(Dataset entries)
(** * dat-to-excel: a shallow embedding of the converters and their properties

    The development follows the three Python sources of the repository:
    - [convert_dat_to_excel.py]: the [SybaseDatReader] class (encoding,
      delimiter and fixed-width sniffing, the two readers and [auto_read]),
      [clean_data], [clean_for_excel] and [export_to_excel];
    - [convert_dbf_to_excel.py]: [convert_dbf_properly] and
      [convert_with_field_mapping];
    - [dat_diagnostic_tool.py]: the encodings, the delimiter counts, the
      structure section and the recommendations of [diagnose_dat_file].

    Python's [str] is a sequence of Unicode code points, so text is a list of
    code points here; bytes are [Byte.byte].  The libraries the scripts call
    (pandas, chardet, dbfread, the file system) are collaborators whose
    answers are taken as parameters: each returns a value or raises. *)

From Stdlib Require Import List NArith ZArith QArith Bool Lia.
From Stdlib.Strings Require Import String Ascii Byte.
Import ListNotations.

Local Open Scope nat_scope.
Local Open Scope list_scope.

(* ================================================================== *)
(** * Python strings *)

Module PyStr.

(** One Unicode code point. *)
Definition char := N.

(** A Python [str]. *)
Definition str := list char.

(** A literal, written with Rocq's string notation. *)
Definition lit (s : string) : str := map N_of_ascii (list_ascii_of_string s).

Definition char_eqb (a b : char) : bool := N.eqb a b.

Fixpoint eqb (a b : str) : bool :=
  match a, b with
  | [], [] => true
  | x :: a', y :: b' => char_eqb x y && eqb a' b'
  | _, _ => false
  end.

Definition in_range (lo hi c : char) : bool := (N.leb lo c && N.leb c hi)%bool.

(** [c.isspace()] for a single code point. *)
Definition isspace (c : char) : bool :=
  (in_range 9 13 c || in_range 28 32 c || char_eqb c 133 || char_eqb c 160
   || char_eqb c 5760 || in_range 8192 8202 c || in_range 8232 8233 c
   || char_eqb c 8239 || char_eqb c 8287 || char_eqb c 12288)%N%bool.

(** [s.count(c)] for a one-character needle. *)
Fixpoint count (c : char) (s : str) : nat :=
  match s with
  | [] => 0
  | x :: r => if char_eqb x c then S (count c r) else count c r
  end.

(** [s.lstrip(...)], [s.rstrip(...)] and [s.strip(...)], the stripped set
    given as a predicate on code points. *)
Fixpoint lstrip_by (p : char -> bool) (s : str) : str :=
  match s with
  | [] => []
  | c :: r => if p c then lstrip_by p r else s
  end.

Definition rstrip_by (p : char -> bool) (s : str) : str :=
  rev (lstrip_by p (rev s)).

Definition strip_by (p : char -> bool) (s : str) : str :=
  rstrip_by p (lstrip_by p s).

(** [s.strip()]: whitespace on both sides. *)
Definition strip (s : str) : str := strip_by isspace s.

(** Membership of a code point in the argument of [strip(chars)]. *)
Definition among (chars : str) (c : char) : bool := existsb (char_eqb c) chars.

(** [s.strip(chars)] and [s.rstrip(chars)]. *)
Definition strip_chars (chars s : str) : str := strip_by (among chars) s.
Definition rstrip_chars (chars s : str) : str := rstrip_by (among chars) s.

(** [s.startswith(p)]. *)
Fixpoint startswith (p s : str) : bool :=
  match p, s with
  | [], _ => true
  | _ :: _, [] => false
  | x :: p', y :: s' => char_eqb x y && startswith p' s'
  end.

(** [old in s]. *)
Fixpoint contains (old s : str) : bool :=
  match s with
  | [] => startswith old []
  | _ :: r => startswith old s || contains old r
  end.

(** [s.replace(old, new)] for a non-empty [old]: a scan from the left that
    replaces each occurrence it meets and resumes after it.  [skip] counts
    the characters of a matched occurrence still to be dropped. *)
Fixpoint replace_from (old new : str) (skip : nat) (s : str) : str :=
  match s with
  | [] => []
  | c :: r =>
      match skip with
      | S k => replace_from old new k r
      | O => if startswith old s
             then new ++ replace_from old new (List.length old - 1) r
             else c :: replace_from old new 0 r
      end
  end.

Definition replace (old new s : str) : str := replace_from old new 0 s.

(** [re.sub('[class]', '', s)] and [re.sub('[class]', r, s)] for a class of
    single code points. *)
Definition remove_class (p : char -> bool) (s : str) : str :=
  filter (fun c => negb (p c)) s.

Definition sub_class (p : char -> bool) (r : char) (s : str) : str :=
  map (fun c => if p c then r else c) s.

End PyStr.

Import PyStr.

(* ================================================================== *)
(** * Exceptions and results *)

(** A raised Python exception.  [ValueError] is the one [auto_read] raises
    itself; every other exception comes out of a collaborator. *)
Inductive exn : Type :=
| ValueError (msg : string)
| AttributeError (msg : string)
| OtherError (msg : string).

* **Instructions for the task**
Starting at the line that contains "(** [s.startswith(p)]. *)", copy each line through the last one in the records, exactly, and output nothing else.

* **Result below**
(** [s.startswith(p)]. *)
Fixpoint startswith (p s : str) : bool :=
  match p, s with
  | [], _ => true
  | _ :: _, [] => false
  | x :: p', y :: s' => char_eqb x y && startswith p' s'
  end.

(** [old in s]. *)
Fixpoint contains (old s : str) : bool :=
  match s with
  | [] => startswith old []
  | _ :: r => startswith old s || contains old r
  end.

(** [s.replace(old, new)] for a non-empty [old]: a scan from the left that
    replaces each occurrence it meets and resumes after it.  [skip] counts
    the characters of a matched occurrence still to be dropped. *)
Fixpoint replace_from (old new : str) (skip : nat) (s : str) : str :=
  match s with
  | [] => []
  | c :: r =>
      match skip with
      | S k => replace_from old new k r
      | O => if startswith old s
             then new ++ replace_from old new (List.length old - 1) r
             else c :: replace_from old new 0 r
      end
  end.

Definition replace (old new s : str) : str := replace_from old new 0 s.

(** [re.sub('[class]', '', s)] and [re.sub('[class]', r, s)] for a class of
    single code points. *)
Definition remove_class (p : char -> bool) (s : str) : str :=
  filter (fun c => negb (p c)) s.

Definition sub_class (p : char -> bool) (r : char) (s : str) : str :=
  map (fun c => if p c then r else c) s.

End PyStr.

Import PyStr.

(* ================================================================== *)
(** * Exceptions and results *)

(** A raised Python exception.  [ValueError] is the one [auto_read] raises
    itself; every other exception comes out of a collaborator. *)
Inductive exn : Type :=
| ValueError (msg : string)
| AttributeError (msg : string)
| OtherError (msg : string).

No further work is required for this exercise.